Work task:
From the entries that follow, reproduce exactly and only the lines from the line with "let identifiers := if" to the line with "Some public_key =>", endpoints included.
____ Entries shown
(** ** The manager *)

Section Blocked.
Context {B : Type} {SB : StorageBackend B} {IL : IdLib} {KL : KeyLib}.
Context {CB : Codec BlockedIdentity} {CD : Codec (list string)} {HI : HashIter string ()}.

Definition resolved_identifiers (peer_id : string) : list string :=
  let '(raw_peer_id, flavor) := split_identifier_flavor peer_id in
  let identifiers := [raw_peer_id] in
  let identifiers := if decide (flavor = Legacy) then identifiers else push_unique identifiers peer_id in
  match flavor with
  | PublicKey =>
      match identity_id_from_public_key_hex raw_peer_id with
      | Some derived_id => push_unique identifiers derived_id
      | None => identifiers
      end
  | Legacy =>
      match public_key_hex_from_peer_id raw_peer_id with
      | Some public_key =>
          let identifiers := push_unique identifiers public_key in
          let identifiers := push_unique identifiers ("pk:" +:+ public_key) in
          match identity_id_from_public_key_hex public_key with
          | Some derived_id =>
              let identifiers := push_unique identifiers derived_id in
              push_unique identifiers ("id:" +:+ derived_id)
          | None => identifiers
          end
      | None => identifiers
      end
  | IdentityId => identifiers
  end.

Definition write_block_entry (blocked : BlockedIdentity) : M B unit :=
  let* value := kv_enc blocked in
  kv_put (storage_key blocked) value.

Definition remove_block_entry (peer_id : string) (device_id : option string) : M B unit :=
  kv_remove (block_key peer_id device_id).

Definition is_blocked_exact (peer_id : string) (device_id : option string) : M B bool :=
  let* found :=
    match device_id with
    | Some device_id =>
        let* v := kv_get (block_key peer_id (Some device_id)) in
        ret (bool_decide (is_Some v))
    | None => ret false
    end in
  if found then ret true
  else
    let* v := kv_get (block_key peer_id None) in
    ret (bool_decide (is_Some v)).

Definition get_exact (peer_id : string) (device_id : option string) : M B (option BlockedIdentity) :=
  let* data := kv_get (block_key peer_id device_id) in
  match data with
  | Some data => let* blocked := kv_dec data in ret (Some blocked)
  | None => ret None
  end.

Definition is_blocked_and_deleted_exact (peer_id : string) : M B bool :=
  let* data := kv_get (block_key peer_id None) in
  match data with
  | Some data => let* blocked := kv_dec (A := BlockedIdentity) data in ret (bi_is_deleted blocked)
  | None => ret false
  end.

Definition get_known_devices (peer_id : string) : M B (list string) :=
  let '(raw_peer_id, _) := split_identifier_flavor peer_id in
  let* data := kv_get (registry_key raw_peer_id) in
  match data with
  | Some data => kv_dec data
  | None => ret []
  end.

(** The rows for the known devices of a peer that is blocked. *)
Definition write_device_entries (blocked : BlockedIdentity) (peer_id : string) (flavor : IdentifierFlavor)
    (devices : list string) : M B unit :=
  mfold (fun _ device_id => write_block_entry (block_as blocked peer_id (Some device_id) flavor)) tt devices.

Definition block (blocked : BlockedIdentity) : M B unit :=
  let '(raw_peer_id, flavor) := split_identifier_flavor (bi_peer_id blocked) in
  let blocked := block_as blocked raw_peer_id (bi_device_id blocked) flavor in
  let* derived_id :=
    if decide (flavor = PublicKey) then
      let* derived_id := lift (ok_or (identity_id_from_public_key_hex (bi_peer_id blocked)) "InvalidInput"%string) in
      ret (Some derived_id)
    else ret None in
  let* devices :=
    match bi_device_id blocked with
    | None => get_known_devices (bi_peer_id blocked)
    | Some _ => ret []
    end in
  let* _ :=
    match derived_id with
    | Some derived_id => write_block_entry (block_as blocked derived_id (bi_device_id blocked) IdentityId)
    | None => ret tt
    end in
  let* _ := write_block_entry blocked in
  match bi_device_id blocked with
  | None =>
      let* _ := write_device_entries blocked (bi_peer_id blocked) flavor devices in
      match derived_id with
      | Some derived_id => write_device_entries blocked derived_id IdentityId devices
      | None => ret tt
      end
  | Some _ => ret tt
  end.

Definition block_and_delete (now : Z) (peer_id : string) (reason : option string) : M B unit :=
  let blocked := blocked_new now peer_id in
  block (mkBlocked (bi_peer_id blocked) (bi_device_id blocked) (bi_blocked_at blocked)
    (match reason with Some r => Some r | None => bi_reason blocked end) (bi_notes blocked) true
    (bi_identifier_flavor blocked)).

Definition unregister_device_from_registry (peer_id device_id : string) : M B unit :=
  let '(raw_peer_id, _) := split_identifier_flavor peer_id in
  let* devices := get_known_devices raw_peer_id in
  let devices := filter (fun d => d <> device_id) devices in
  match devices with
  | [] => kv_remove (registry_key raw_peer_id)
  | _ => let* encoded := kv_enc devices in kv_put (registry_key raw_peer_id) encoded
  end.

(** The public keys whose identity id is the one to unblock, among the rows and the registries. *)
Definition row_alias (raw_peer_id : string) (identifiers : list string) (kv : bytes * bytes) : list string :=
  match dec (A := BlockedIdentity) kv.2 with
  | Some blocked =>
      if decide (bi_identifier_flavor blocked = PublicKey) then
        if decide (identity_id_from_public_key_hex (bi_peer_id blocked) = Some raw_peer_id)
        then push_unique identifiers (bi_peer_id blocked) else identifiers
      else identifiers
  | None => identifiers
  end.

Definition registry_alias (raw_peer_id : string) (identifiers : list string) (kv : bytes * bytes) : list string :=
  let public_key := of_bytes (drop (length (str_bytes DEVICE_REGISTRY_PREFIX)) kv.1) in
  if decide (identity_id_from_public_key_hex public_key = Some raw_peer_id)
  then push_unique identifiers public_key else identifiers.

(** A key that is not UTF-8 is skipped; it is not the hexadecimal of a key either, so the
    test on its identity id already skips it. *)
Definition identifiers_for_unblock (peer_id : string) : M B (list string) :=
  let identifiers := resolved_identifiers peer_id in
  let '(raw_peer_id, _) := split_identifier_flavor peer_id in
  let* blocked_entries := kv_scan (str_bytes BLOCKED_PREFIX) in
  let identifiers := foldl (row_alias raw_peer_id) identifiers blocked_entries in
  let* registries := kv_scan (str_bytes DEVICE_REGISTRY_PREFIX) in
  ret (foldl (registry_alias raw_peer_id) identifiers registries).

(** [devices.extend(..)] of a hash set. *)
Definition extend (devices : gmap string ()) (l : list string) : gmap string () :=
  foldl (fun s d => <[d := tt]> s) devices l.

Definition unblock (peer_id : string) (device_id : option string) : M B unit :=
  let* identifiers := identifiers_for_unblock peer_id in
  match device_id with
  | Some did =>
      mfold (fun _ identifier =>
        let* _ := remove_block_entry identifier (Some did) in
        unregister_device_from_registry identifier did) tt identifiers
  | None =>
      let* devices := mfold (fun devices identifier =>
        let* known := get_known_devices identifier in ret (extend devices known)) ∅ identifiers in
      mfold (fun _ identifier =>
        let* _ := remove_block_entry identifier None in
        let* _ := mfold (fun _ did => remove_block_entry identifier (Some did)) tt (hm_iter devices).*1 in
        kv_remove (registry_key identifier)) tt identifiers
  end.

(** [for x in l { if f(x)? { return Ok(true) } } Ok(false)]. *)
Fixpoint any_of {A} (f : A -> M B bool) (l : list A) : M B bool :=
  match l with
  | [] => ret false
  | x :: l => let* found := f x in if found then ret true else any_of f l
  end.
________
Task result:
  let identifiers := if decide (flavor = Legacy) then identifiers else push_unique identifiers peer_id in
  match flavor with
  | PublicKey =>
      match identity_id_from_public_key_hex raw_peer_id with
      | Some derived_id => push_unique identifiers derived_id
      | None => identifiers
      end
  | Legacy =>
      match public_key_hex_from_peer_id raw_peer_id with
      | Some public_key =>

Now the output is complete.